Material for this exercise START

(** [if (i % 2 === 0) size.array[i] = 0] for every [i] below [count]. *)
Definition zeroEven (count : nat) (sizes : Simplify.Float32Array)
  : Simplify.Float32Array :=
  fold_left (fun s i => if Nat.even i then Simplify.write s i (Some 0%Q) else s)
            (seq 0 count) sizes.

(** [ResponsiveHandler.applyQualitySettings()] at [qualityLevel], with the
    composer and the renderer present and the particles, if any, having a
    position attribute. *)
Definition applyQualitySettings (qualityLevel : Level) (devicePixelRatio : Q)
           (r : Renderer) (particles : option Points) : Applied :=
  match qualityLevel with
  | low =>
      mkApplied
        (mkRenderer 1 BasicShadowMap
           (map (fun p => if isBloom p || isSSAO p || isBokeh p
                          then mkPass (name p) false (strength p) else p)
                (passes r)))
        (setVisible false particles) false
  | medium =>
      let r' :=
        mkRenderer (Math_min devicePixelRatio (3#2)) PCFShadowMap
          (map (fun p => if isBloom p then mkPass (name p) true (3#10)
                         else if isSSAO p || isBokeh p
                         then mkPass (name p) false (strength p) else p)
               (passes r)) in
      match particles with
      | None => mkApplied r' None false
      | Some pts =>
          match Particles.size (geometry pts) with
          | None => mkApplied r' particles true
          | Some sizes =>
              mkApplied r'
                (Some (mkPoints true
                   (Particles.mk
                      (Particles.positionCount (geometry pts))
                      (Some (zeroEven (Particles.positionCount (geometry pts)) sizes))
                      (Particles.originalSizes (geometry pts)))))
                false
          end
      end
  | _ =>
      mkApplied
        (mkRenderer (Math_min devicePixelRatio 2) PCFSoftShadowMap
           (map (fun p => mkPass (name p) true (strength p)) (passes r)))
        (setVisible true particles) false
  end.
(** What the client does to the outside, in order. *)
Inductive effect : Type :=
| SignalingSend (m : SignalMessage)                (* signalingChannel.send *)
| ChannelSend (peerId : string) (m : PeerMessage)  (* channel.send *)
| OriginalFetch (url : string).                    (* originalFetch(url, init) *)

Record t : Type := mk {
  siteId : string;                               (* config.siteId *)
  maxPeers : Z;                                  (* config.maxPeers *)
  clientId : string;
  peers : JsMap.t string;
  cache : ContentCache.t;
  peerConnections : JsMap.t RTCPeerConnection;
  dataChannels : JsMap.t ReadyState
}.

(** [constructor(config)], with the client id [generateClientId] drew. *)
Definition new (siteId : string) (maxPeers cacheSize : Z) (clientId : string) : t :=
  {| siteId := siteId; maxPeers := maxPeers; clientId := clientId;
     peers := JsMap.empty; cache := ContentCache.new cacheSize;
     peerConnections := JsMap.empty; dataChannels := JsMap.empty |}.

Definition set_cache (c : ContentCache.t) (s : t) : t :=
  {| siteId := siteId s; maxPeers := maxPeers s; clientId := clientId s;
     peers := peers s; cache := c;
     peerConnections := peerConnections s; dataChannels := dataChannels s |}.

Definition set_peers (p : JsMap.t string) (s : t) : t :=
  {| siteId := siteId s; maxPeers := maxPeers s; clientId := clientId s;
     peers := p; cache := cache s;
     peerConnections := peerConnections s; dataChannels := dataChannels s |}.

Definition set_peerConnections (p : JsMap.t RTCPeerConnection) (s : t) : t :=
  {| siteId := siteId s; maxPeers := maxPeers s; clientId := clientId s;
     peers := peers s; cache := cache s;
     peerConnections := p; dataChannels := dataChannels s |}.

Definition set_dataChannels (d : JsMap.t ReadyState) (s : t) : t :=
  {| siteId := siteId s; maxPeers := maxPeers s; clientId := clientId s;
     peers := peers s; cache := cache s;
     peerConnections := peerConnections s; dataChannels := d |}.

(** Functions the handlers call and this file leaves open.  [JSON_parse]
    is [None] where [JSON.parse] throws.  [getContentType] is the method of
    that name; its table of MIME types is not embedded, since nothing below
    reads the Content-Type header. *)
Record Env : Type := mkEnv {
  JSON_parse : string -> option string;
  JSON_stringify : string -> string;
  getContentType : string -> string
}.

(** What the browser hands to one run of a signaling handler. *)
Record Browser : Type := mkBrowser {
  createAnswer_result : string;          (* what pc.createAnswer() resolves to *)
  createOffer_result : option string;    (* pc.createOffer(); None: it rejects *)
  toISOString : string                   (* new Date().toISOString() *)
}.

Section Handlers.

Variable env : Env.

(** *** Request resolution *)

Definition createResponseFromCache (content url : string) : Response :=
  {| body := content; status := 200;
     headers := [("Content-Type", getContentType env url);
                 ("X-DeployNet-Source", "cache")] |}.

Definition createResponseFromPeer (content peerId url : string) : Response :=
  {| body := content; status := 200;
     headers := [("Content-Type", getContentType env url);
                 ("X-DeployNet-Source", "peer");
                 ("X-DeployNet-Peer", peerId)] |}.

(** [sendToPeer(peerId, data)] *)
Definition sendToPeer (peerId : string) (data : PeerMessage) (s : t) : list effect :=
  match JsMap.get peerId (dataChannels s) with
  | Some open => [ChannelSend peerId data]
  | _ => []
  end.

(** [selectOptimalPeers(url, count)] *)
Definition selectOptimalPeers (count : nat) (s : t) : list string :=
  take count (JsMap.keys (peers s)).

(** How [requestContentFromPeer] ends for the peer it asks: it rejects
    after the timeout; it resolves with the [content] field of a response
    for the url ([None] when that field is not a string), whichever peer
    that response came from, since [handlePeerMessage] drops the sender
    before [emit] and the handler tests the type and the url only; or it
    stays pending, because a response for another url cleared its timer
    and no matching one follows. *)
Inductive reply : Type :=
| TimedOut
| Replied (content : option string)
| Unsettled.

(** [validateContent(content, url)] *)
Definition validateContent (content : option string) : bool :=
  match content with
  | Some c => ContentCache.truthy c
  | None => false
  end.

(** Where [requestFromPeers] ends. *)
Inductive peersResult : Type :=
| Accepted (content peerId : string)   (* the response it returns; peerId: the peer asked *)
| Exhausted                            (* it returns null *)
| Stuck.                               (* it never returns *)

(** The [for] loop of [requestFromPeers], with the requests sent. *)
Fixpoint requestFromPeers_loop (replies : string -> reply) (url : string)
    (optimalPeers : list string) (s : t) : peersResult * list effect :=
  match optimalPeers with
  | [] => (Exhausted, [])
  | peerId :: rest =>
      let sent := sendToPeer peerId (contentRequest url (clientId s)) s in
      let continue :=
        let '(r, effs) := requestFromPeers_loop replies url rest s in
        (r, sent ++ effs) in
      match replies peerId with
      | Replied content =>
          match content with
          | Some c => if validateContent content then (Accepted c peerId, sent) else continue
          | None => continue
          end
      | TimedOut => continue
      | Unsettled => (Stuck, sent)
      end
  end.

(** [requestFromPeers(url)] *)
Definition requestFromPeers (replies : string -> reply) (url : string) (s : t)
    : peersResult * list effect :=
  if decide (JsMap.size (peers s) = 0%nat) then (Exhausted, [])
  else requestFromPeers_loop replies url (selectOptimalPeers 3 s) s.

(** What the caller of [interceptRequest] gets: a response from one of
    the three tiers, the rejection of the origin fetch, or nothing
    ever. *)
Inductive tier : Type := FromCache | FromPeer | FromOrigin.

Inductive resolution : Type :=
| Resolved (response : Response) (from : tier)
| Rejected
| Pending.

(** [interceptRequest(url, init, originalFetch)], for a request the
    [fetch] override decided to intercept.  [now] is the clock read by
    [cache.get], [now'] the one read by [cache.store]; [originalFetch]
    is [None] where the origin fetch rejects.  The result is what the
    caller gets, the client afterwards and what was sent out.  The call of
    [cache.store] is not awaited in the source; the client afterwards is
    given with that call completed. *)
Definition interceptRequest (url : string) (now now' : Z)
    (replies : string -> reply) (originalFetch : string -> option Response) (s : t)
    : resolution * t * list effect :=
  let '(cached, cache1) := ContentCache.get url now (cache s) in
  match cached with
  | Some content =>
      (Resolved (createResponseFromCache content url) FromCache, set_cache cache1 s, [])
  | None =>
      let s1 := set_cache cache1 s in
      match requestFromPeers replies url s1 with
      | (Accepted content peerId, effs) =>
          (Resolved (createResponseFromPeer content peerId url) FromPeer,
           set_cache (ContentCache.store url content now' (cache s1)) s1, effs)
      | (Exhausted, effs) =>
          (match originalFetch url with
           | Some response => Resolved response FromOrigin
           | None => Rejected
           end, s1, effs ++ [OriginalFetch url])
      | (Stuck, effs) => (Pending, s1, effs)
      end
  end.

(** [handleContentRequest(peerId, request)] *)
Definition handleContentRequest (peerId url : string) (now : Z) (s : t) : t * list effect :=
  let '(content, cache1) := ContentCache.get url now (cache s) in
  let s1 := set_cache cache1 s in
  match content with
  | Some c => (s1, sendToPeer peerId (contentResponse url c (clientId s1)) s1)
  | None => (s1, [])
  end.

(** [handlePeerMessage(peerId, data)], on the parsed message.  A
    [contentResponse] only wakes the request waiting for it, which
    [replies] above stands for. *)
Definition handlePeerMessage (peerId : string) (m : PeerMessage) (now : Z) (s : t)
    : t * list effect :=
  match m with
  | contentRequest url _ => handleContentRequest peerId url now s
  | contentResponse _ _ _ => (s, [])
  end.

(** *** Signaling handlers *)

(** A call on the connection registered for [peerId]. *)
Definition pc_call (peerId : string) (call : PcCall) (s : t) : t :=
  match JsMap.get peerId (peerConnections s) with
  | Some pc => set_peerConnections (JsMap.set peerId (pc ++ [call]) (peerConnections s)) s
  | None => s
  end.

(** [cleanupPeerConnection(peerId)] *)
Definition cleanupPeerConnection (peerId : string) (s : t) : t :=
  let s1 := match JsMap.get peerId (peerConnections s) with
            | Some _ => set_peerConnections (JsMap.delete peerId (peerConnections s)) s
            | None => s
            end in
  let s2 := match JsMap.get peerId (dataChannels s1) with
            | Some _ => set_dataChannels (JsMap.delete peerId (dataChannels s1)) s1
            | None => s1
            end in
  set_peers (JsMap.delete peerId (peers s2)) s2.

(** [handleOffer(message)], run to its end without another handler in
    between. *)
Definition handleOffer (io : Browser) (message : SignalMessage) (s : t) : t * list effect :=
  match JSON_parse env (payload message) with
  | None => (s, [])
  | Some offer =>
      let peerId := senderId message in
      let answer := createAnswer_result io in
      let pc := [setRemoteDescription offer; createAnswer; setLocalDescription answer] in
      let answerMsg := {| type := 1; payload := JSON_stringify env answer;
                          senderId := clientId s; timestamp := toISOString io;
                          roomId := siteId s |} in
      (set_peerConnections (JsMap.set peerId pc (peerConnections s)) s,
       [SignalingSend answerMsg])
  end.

Material for this exercise END

◆ Exercise requirements ◆
Copy each line of the listing above that includes the word "rejects".

◆ Exercise result ◆
  createOffer_result : option string;    (* pc.createOffer(); None: it rejects *)
(** How [requestContentFromPeer] ends for the peer it asks: it rejects
    is [None] where the origin fetch rejects.  The result is what the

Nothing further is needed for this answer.